=== EXTRACTED DATA ===

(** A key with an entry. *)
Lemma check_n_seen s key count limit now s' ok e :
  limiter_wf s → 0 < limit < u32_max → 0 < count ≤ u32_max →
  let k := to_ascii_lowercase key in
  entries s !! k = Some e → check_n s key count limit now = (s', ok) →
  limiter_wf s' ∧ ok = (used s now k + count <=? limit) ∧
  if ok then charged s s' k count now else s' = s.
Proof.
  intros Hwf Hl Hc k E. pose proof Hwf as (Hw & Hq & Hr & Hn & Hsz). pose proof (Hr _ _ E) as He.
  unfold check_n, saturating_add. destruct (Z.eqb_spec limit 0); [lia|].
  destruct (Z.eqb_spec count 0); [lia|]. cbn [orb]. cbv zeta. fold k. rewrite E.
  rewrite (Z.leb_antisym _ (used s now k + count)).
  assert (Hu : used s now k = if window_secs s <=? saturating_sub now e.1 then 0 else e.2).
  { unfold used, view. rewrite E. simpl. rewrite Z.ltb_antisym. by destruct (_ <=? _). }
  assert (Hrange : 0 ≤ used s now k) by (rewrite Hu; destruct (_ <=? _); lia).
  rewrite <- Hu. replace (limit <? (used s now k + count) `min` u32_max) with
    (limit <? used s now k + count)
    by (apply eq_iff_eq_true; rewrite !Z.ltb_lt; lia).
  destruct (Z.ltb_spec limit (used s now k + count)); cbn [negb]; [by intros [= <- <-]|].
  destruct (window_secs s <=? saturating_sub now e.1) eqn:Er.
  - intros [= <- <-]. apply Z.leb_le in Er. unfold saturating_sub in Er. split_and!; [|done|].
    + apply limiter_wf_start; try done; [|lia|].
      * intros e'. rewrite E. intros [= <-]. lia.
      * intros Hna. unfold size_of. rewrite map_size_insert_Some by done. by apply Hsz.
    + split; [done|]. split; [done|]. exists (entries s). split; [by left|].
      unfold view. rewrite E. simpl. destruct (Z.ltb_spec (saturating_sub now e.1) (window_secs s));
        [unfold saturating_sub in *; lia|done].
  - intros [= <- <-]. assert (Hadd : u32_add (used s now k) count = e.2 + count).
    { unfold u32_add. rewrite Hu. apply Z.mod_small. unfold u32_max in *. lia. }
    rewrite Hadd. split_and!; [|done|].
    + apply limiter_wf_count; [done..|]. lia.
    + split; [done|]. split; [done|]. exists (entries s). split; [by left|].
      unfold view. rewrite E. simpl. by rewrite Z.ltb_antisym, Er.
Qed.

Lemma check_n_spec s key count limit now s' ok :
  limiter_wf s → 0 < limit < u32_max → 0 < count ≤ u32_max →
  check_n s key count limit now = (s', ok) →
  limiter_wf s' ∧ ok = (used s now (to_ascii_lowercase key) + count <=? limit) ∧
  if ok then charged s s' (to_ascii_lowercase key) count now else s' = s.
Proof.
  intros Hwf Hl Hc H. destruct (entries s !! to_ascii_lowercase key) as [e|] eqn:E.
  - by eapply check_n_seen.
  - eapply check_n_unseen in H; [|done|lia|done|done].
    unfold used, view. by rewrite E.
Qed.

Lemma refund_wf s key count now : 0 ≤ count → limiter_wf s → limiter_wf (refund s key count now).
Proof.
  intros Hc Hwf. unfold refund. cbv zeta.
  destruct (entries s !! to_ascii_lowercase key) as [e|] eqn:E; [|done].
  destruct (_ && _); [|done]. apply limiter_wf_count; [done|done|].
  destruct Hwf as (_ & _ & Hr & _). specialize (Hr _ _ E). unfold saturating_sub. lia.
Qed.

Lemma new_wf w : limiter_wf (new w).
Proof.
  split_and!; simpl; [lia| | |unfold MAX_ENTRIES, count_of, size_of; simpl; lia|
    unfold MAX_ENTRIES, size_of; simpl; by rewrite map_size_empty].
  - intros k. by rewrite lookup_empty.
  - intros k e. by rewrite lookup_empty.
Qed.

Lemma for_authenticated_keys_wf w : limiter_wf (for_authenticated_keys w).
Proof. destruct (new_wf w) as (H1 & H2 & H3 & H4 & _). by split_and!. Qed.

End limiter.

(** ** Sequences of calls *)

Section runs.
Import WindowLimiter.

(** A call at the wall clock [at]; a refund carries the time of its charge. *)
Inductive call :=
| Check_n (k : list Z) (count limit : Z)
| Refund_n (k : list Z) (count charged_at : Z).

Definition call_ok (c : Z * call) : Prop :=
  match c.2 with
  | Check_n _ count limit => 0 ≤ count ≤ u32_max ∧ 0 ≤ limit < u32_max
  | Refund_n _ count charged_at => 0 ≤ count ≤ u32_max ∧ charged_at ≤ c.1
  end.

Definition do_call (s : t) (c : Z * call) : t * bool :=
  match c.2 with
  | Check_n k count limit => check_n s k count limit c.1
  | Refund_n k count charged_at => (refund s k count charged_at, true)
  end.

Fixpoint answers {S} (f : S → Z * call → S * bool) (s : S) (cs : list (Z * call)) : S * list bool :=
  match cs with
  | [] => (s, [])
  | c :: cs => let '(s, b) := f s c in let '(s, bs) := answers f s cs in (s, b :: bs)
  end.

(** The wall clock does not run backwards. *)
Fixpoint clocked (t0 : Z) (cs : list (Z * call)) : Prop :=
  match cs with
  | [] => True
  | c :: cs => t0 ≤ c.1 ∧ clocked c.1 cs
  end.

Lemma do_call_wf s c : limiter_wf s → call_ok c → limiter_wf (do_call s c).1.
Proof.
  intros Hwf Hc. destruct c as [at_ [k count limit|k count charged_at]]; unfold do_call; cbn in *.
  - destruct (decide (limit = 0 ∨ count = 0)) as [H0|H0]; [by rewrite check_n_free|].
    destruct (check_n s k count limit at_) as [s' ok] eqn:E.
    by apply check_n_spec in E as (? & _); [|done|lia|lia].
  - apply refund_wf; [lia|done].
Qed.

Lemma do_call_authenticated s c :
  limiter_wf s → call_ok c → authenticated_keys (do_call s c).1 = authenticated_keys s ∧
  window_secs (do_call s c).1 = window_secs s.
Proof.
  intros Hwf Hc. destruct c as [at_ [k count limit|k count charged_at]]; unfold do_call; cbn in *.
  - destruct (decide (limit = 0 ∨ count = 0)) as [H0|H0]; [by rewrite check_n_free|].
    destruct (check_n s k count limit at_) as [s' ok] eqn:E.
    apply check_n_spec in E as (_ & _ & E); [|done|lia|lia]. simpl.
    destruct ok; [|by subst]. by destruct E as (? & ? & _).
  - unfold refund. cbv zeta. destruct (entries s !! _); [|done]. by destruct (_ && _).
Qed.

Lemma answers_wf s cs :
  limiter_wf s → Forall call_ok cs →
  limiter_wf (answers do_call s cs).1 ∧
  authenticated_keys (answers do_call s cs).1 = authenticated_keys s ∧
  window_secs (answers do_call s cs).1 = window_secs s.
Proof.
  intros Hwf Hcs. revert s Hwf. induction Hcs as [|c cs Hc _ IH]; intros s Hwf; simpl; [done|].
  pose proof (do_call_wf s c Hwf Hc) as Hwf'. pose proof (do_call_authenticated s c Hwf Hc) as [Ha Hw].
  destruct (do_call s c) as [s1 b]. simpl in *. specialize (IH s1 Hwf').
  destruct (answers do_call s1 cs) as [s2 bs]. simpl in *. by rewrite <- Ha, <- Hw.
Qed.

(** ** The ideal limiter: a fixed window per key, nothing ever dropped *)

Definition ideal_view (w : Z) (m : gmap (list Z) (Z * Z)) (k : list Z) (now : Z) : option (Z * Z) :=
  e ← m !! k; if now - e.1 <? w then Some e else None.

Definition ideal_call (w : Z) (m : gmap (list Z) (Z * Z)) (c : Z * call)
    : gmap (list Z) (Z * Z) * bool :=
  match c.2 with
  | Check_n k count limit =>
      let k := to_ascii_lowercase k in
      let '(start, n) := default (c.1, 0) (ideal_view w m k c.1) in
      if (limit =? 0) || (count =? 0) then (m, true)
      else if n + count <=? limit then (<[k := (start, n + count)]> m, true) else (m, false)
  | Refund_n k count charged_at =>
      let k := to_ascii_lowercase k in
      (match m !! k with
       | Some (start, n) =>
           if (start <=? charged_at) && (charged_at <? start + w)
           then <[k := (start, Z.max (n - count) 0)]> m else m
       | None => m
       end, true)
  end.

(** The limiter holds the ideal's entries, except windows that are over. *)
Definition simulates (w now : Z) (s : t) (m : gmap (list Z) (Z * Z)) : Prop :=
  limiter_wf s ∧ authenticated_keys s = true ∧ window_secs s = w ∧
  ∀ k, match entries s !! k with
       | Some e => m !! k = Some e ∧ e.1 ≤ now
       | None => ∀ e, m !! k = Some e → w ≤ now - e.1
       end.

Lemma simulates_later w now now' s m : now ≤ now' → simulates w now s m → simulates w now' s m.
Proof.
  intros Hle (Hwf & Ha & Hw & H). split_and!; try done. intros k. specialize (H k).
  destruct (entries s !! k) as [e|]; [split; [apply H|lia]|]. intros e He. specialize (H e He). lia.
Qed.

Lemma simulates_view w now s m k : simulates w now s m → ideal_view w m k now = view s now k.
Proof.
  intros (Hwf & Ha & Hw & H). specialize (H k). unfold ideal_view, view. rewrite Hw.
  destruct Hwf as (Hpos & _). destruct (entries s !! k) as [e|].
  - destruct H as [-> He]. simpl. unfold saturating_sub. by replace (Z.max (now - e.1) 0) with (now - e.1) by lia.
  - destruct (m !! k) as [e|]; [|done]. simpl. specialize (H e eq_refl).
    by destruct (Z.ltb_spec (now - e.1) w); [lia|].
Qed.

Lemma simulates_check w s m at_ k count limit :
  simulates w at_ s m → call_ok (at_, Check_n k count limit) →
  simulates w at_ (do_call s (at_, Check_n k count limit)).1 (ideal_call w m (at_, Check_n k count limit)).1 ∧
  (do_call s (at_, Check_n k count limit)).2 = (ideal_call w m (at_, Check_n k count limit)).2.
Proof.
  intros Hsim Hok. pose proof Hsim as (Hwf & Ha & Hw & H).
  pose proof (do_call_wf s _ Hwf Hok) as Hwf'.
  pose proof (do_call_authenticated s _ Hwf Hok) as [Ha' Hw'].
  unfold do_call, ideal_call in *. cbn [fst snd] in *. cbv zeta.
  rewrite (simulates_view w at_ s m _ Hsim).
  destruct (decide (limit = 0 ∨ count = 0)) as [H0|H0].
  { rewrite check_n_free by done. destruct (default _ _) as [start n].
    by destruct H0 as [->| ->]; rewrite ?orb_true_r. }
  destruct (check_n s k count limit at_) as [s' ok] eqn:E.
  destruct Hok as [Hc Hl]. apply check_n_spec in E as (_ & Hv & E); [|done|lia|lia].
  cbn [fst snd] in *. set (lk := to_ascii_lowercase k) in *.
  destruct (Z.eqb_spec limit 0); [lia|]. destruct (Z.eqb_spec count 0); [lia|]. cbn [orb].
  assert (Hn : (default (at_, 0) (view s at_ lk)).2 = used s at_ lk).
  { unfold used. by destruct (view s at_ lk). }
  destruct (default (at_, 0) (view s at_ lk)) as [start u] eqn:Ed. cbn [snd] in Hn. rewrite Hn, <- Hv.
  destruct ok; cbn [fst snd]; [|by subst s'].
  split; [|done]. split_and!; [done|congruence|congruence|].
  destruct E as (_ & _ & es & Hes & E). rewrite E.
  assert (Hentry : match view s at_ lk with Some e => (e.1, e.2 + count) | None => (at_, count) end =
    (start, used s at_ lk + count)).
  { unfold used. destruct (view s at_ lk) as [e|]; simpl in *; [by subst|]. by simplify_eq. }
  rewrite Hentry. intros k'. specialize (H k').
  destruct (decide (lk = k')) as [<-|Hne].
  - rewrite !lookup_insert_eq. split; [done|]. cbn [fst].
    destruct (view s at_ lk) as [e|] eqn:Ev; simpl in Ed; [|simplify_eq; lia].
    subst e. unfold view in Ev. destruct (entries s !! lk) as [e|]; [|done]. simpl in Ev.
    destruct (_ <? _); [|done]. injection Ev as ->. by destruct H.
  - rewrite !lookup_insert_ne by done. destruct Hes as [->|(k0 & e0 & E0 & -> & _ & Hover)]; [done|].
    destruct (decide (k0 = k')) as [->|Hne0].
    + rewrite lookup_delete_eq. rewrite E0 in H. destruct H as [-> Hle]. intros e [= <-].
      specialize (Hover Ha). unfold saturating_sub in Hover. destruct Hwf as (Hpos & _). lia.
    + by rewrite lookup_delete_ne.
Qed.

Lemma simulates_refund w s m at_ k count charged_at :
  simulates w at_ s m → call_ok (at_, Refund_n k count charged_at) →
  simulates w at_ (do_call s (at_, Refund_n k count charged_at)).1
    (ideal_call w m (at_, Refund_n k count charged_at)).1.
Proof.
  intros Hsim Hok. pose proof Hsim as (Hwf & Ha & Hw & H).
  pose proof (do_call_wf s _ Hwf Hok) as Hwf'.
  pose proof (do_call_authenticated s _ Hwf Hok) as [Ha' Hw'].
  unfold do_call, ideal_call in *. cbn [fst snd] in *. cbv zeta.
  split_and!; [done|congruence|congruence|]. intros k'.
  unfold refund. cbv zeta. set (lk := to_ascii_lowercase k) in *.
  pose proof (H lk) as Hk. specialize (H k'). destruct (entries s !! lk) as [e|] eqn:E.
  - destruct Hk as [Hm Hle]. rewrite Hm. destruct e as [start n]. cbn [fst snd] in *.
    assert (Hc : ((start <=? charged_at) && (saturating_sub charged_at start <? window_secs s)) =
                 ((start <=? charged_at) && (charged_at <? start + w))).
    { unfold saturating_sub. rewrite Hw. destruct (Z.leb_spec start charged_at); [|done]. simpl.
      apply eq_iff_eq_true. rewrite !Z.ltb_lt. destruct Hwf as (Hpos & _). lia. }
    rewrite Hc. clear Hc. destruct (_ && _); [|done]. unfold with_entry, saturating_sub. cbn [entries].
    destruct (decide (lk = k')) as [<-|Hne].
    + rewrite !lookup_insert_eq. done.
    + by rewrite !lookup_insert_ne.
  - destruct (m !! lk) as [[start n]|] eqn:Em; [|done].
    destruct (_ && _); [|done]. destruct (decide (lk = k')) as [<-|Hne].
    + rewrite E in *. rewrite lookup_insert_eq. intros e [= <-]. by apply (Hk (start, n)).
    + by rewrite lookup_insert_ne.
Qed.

===

PROBLEM ▸
Scan the data above and report each line in which "bool" is present.

RESPONSE FOR THIS EXERCISE ▸
Definition do_call (s : t) (c : Z * call) : t * bool :=
Fixpoint answers {S} (f : S → Z * call → S * bool) (s : S) (cs : list (Z * call)) : S * list bool :=
    : gmap (list Z) (Z * Z) * bool :=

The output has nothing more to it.